Whenever someone starts by saying that the problems with something or other are well known, watch out. That person is certain to follow with enumeration of ill-understood issues and solutions showing little knowledge of the complexities of the situation—and all human situations are complex. The phrase, “The problems with… are well known,” is little more than a means of avoiding grappling with the real issues in favor of canned solutions appeasing the ignorant.
Two people from Third Way (an organization that styles itself as “a vital and daring center, where new ideas grow and orthodoxies wither”), neither (according to the organization’s website) with real backgrounds in education, start an op-ed in The New York Times today with just that phrase, replacing the ellipses with “college.” Students, they say, aren’t learning and “fall deeply in debt.”
Well… though student debt is a problem, I am not sure that its current manifestation is particularly worse than in the past. When I graduated from college in 1973, I had a debt of about $5000, the equivalent of around $27,000 today. Though the rate has been increasing, “Seven in 10 seniors (69%) who graduated from public and nonprofit colleges in 2013 had student loan debt, with an average of $28,400 per borrower.” That’s not that much different than what I owed. And I was, I think, pretty much within the norm.
The problem with student debt is lopsided, falling most heavily on the predatory for-profits that have been founded, in part, to take advantage of easy federal money and make large profits. “The official fiscal year 2011 three-year cohort default rate is 13.7 percent: 12.9 percent at public colleges, 7.2 percent at private colleges, and 19.1 percent at for-profit colleges,” according to the New America Foundation. Obviously, we’re not talking about an across-the-board problem here, yet Third Way’s Cowan and Kessler couch it that way: “A mere 21 colleges were threatened with… penalties last year. So the other 6,000 colleges are doing just fine?” No, but the problems faced by public colleges and private colleges are quite different from those faced by the for-profits. Alarm bells concerning the latter do not mean the former are on fire, too.

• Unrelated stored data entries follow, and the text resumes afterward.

Lemma step_preserves s e s' q : inv s q -> step s e s' -> exists q', inv s' q' /\ moves q e q'.
Proof.
  intros (h & t & c & Hh & Ht & Hch & Htc & H1 & H2 & H3 & H4 & H5 & Hd & Hl & Hp & Hc) Hs.
  pose proof (layout_le _ _ _ _ Hl) as [Hht _].
  destruct Hs as [r p cn cc payload ok p' Hpl Ha|r p cn cc payload next d Hw|r p cn cc payload next p' r' Hpub
                 |r p cn pc found c' r' Ha|r p cn pc payload Hrd|r p cn pc payload c' r' Hpop]; simpl in *.
  - destruct (push_acquire_spec payload p r t c h) as (ok' & c' & E & Hcc & Hok & _); [done..|].
    rewrite E in Ha. injection Ha as <- <-. exists q. split; [|done]. exists h, t, c'.
    split_and!; simpl; try done; try lia. destruct ok'; simpl; auto.
  - destruct Hp as [Hpl Hsp]. destruct (push_write_spec payload p r t) as (d' & E & Hd' & Hl' & Hf); [done..|].
    rewrite E in Hw. injection Hw as <- <-. exists q. split; [|done]. exists h, t, c. split_and!; simpl; try done.
    + eapply layout_frame; [done|]. intros x Hx. apply Hf. lia.
    + split_and!; try done. by apply push_span_line.
    + eapply consumer_frame; [exact Hd|exact Hl| |done]. intros x Hx. apply Hf. lia.
  - destruct Hp as (-> & Hsp & Hdv & Hl'). injection Hpub as <- <-. exists (q ++ [payload]). split; [|done].
    exists h, (t + push_span payload t), c. split_and!; simpl; try done; try lia.
    + by apply Z.divide_add_r.
    + by eapply layout_app.
    + by apply consumer_found_some.
  - destruct (advance_once_spec cn r h t q) as (found' & h' & E & Hle & Hh' & Hl' & Hm); [done|lia|done..|].
    rewrite E in Ha. injection Ha as <- <- <-. exists q. split; [|done]. exists h', t, c.
    split_and!; simpl; try done; try lia. destruct found' as [[|]|]; simpl; done.
  - destruct Hc as (pl & q' & -> & Hrec). rewrite (read_record_spec cn r h pl) in Hrd by done. injection Hrd as <-.
    eexists. split; [|done]. exists h, t, c. split_and!; simpl; eauto.
  - destruct Hc as (q' & -> & Hrec). rewrite (pop_spec cn r h payload) in Hpop by done. injection Hpop as <- <-.
    exists q'. split; [|done]. pose proof (layout_record_inv _ _ _ _ _ Hd Hl Hrec) as Hl'.
    pose proof (record_span _ _ _ Hrec). destruct (padded_size_spec payload) as (Hdv & _); [apply Hrec|].
    exists (h + padded_size payload), t, c. split_and!; simpl; try done; try lia. by apply Z.divide_add_r.
Qed.
Lemma wp_local {O P} (init : P) (m : M (world P) unit) (Q : P -> world O -> Prop) E w :
  wp m (fun _ v => Q (obj v) (World (mem v) (obj w))) (fun e v => E e (World (mem v) (obj w))) (World (mem w) init) ->
  wp (local init m) Q E w.
Proof. unfold wp, local. by destruct (m _). Qed.

(** ** Soundness of the budget *)

(** What has been granted fits between the loaded usage and the limit. *)
Definition budget_ok (b : ActiveMemoryBudget) : Prop :=
  0 <= reserved_growth b
  /\ (used_loaded b = false -> reserved_growth b = 0)
  /\ (used_loaded b = true -> forall c, ceiling b = Some c -> used b = current_usage c)
  /\ (0 < reserved_growth b -> forall c, enforced b = Some c -> used b + reserved_growth b <= limit_ c).

Definition world_ok {O} (w : world O) : Prop := from_option budget_ok True (mem w).

(** No active budget limits anything. *)
Definition unlimited (b : option ActiveMemoryBudget) : Prop := (b ≫= enforced) = None.

(** A sequence of requests, until one is refused: the bytes granted in all. *)
Fixpoint ensure_all (requests : list Z) (b : ActiveMemoryBudget) : Z * ActiveMemoryBudget :=
  match requests with
  | [] => (0, b)
  | n :: requests =>
      let '(ok, b) := ensure n b in
      if ok then let '(granted, b) := ensure_all requests b in (n + granted, b) else (0, b)
  end.

Lemma load_usage_spec b : budget_ok b ->
  budget_ok (load_usage b) /\ ceiling (load_usage b) = ceiling b
  /\ reserved_growth (load_usage b) = reserved_growth b /\ used_loaded (load_usage b) = true.
Proof.
  intros Hb. unfold load_usage. destruct (used_loaded b) eqn:E; [done|].
  destruct Hb as (H0 & H1 & H2 & H3). specialize (H1 E). split; [|done]. split_and!; simpl; [lia|done|by intros _ c ->|lia].
Qed.

(** [ensure] on every branch: the ceiling stays, and a granted request is added
    to the reserved growth. *)
Lemma ensure_spec n b ok b' :
  0 <= n -> budget_ok b -> ensure n b = (ok, b') ->
  budget_ok b' /\ ceiling b' = ceiling b
  /\ (enforced b = None -> ok = true /\ b' = b)
  /\ (is_Some (enforced b) -> reserved_growth b' = reserved_growth b + if ok then n else 0).
Proof.
  intros Hn Hb. unfold ensure. destruct (enforced b) as [c|] eqn:Hc.
  2: { intros [= <- <-]. split_and!; auto. by intros [? ?]. }
  case_bool; [intros [= <- <-]; subst; split_and!; auto; lia|].
  destruct (load_usage_spec b Hb) as (Hl & He & Hr & Hld). revert Hl He Hr Hld.
  generalize (load_usage b). intros l Hl He Hr Hld.
  destruct (_ || _ || _)%bool eqn:Hg; intros [= <- <-]; [split_and!; auto; [done|lia]|].
  apply orb_false_iff in Hg as [Hg Hg3]. apply orb_false_iff in Hg as [Hg1 Hg2].
  rewrite Z.geb_leb, Z.leb_gt in Hg1. rewrite Z.gtb_ltb, Z.ltb_ge in Hg2, Hg3.
  destruct Hl as (Hl0 & Hl1 & Hl2 & Hl3).
  split_and!; [|by simpl|done|simpl; intros _; lia].
  split_and!; simpl; [lia|congruence|auto|].
  { unfold enforced in *. simpl. rewrite He, Hc. intros _ c' [= <-]. lia. }
Qed.

Lemma enforced_ceiling b b' : ceiling b' = ceiling b -> enforced b' = enforced b.
Proof. unfold enforced. by intros ->. Qed.

Lemma ensure_all_spec requests b :
  Forall (Z.le 0) requests -> budget_ok b ->
  let '(granted, b') := ensure_all requests b in
  budget_ok b' /\ ceiling b' = ceiling b /\ 0 <= granted
  /\ (is_Some (enforced b) -> reserved_growth b' = reserved_growth b + granted).
Proof.
  intros Hr. revert b. induction Hr as [|n requests Hn Hr IH]; intros b Hb; simpl; [split_and!; auto; lia|].
  destruct (ensure n b) as [ok b1] eqn:E. apply ensure_spec in E as (H1 & H2 & H3 & H4); [|done..].
  destruct ok; [|split_and!; auto; lia].
  specialize (IH b1 H1). destruct (ensure_all requests b1) as [granted b2]. destruct IH as (I1 & I2 & I3 & I4).
  split_and!; auto; [congruence|lia|]. intros Hs. rewrite I4, H4 by (done || by rewrite (enforced_ceiling b b1)). lia.
Qed.

(** [allows] answers what [ensure] would do. *)
Lemma allows_ensure n b : (allows n b).1 = (ensure n b).1.
Proof.
  unfold allows, ensure. destruct (enforced b) as [c|]; [|done]. destruct (n =? 0); [done|].
  generalize (load_usage b). intros l. simpl. repeat case_bool; simpl; try done; lia.
Qed.

(** A nested scope of the same ceiling works on the same budget. *)
Lemma in_scope_shared {O A} c b (m : M (world O) A) (o : O) :
  same_ceiling (ceiling b) c = true -> in_scope c m (World (Some b) o) = m (World (Some b) o).
Proof. unfold in_scope. simpl. by intros ->. Qed.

The writers go on to assume a “central role in supporting higher education” of the federal government. This is itself a little dangerous: The government was given the role of guaranteeing student loans more than a generation ago, but that in no way means that the federal government should see itself as playing a ‘central role,’ certainly not one involving the intricacies of the education offered. Yet the writers want just that. They say they want the government to demand three things from colleges:
- Adherence to a certain “quality of teaching.”
- A “right-to-know law” for students and their parents.
- Sharing in the cost of default on student loans.
In regards to the first point, the writers trot out the No Child Left Behind attempt to require higher “training, evaluation and assessment of teachers,” something that all of us involved in education now see as an abject failure—for quite a number of reasons. They then turn to the Billl and Melinda Gates Foundation, an organization whose meddling in education has led to highly skeptical reactions from educators, citing a study that “found that just 20 percent of faculty members used innovative teaching methods, like team-teaching across subjects, soliciting real-time student feedback in class and using social media to spur discussion outside the lecture hall.” Though I constantly experiment, it is not my experience that ‘innovative teaching methods’ are generally the answer for improved education. Want better results? Make classes smaller. That, and many other old solutions to problems of student performance would probably make more difference more quickly than will any amount of “innovation.” The most important learning that goes on in college, as Frank Bruni has been pointing out recently, it is in the human interaction between student and teacher. This is where real learning occurs.
There’s a great deal that can be done to improve college education in America, but little of it requires increased federal oversight. By creating the image of a crisis (the authors write, “The United States can’t afford the status quo in higher education”), Cowan and Kessler are simply trying to insert greater control over higher education by the federal government. That, obviously, is really their agenda, here.
American higher education still has a better reputation worldwide than almost anything else that America currently produces. That does not mean that American colleges and universities do not face some serious challenges, but most of those challenges have been greatly exacerbated by the corporatizers and privatizers who then claim to know how to resolve the problems.
Think about it–administrative bloat and the corresponding reduction in allocations to instruction and the exploitation of contingent faculty, the professionalization of college athletics (financially, for just everyone involved but the athletes themselves), the emphasis on cost-effectiveness achieved with technology and the treatment of students as either widgets or consumers, the shift toward lifelong debt instead of affordable lifelong learning, the emphasis on job preparation and the increasing influence of wealthy donors on curricular and professional matters–all of these “innovations” have come from the “reformers,” who have been steadily wrecking the very thing that they claim to be fixing.
And as you note, many of the ideas are coming from people with few educational credentials and even less experience in higher education. How seriously would this kind of meddling by unqualified amateurs be taken in any other realm of endeavor?
And if that seems elitist, well, higher education has always been a meritocracy. That is precisely what has been one of its greatest strengths. No one inherits a chaired professorship or gets published in a major journal simply on the basis of a family name. Or at least that was always the case until very recently, when suddenly almost everything seems to have a price tag on it.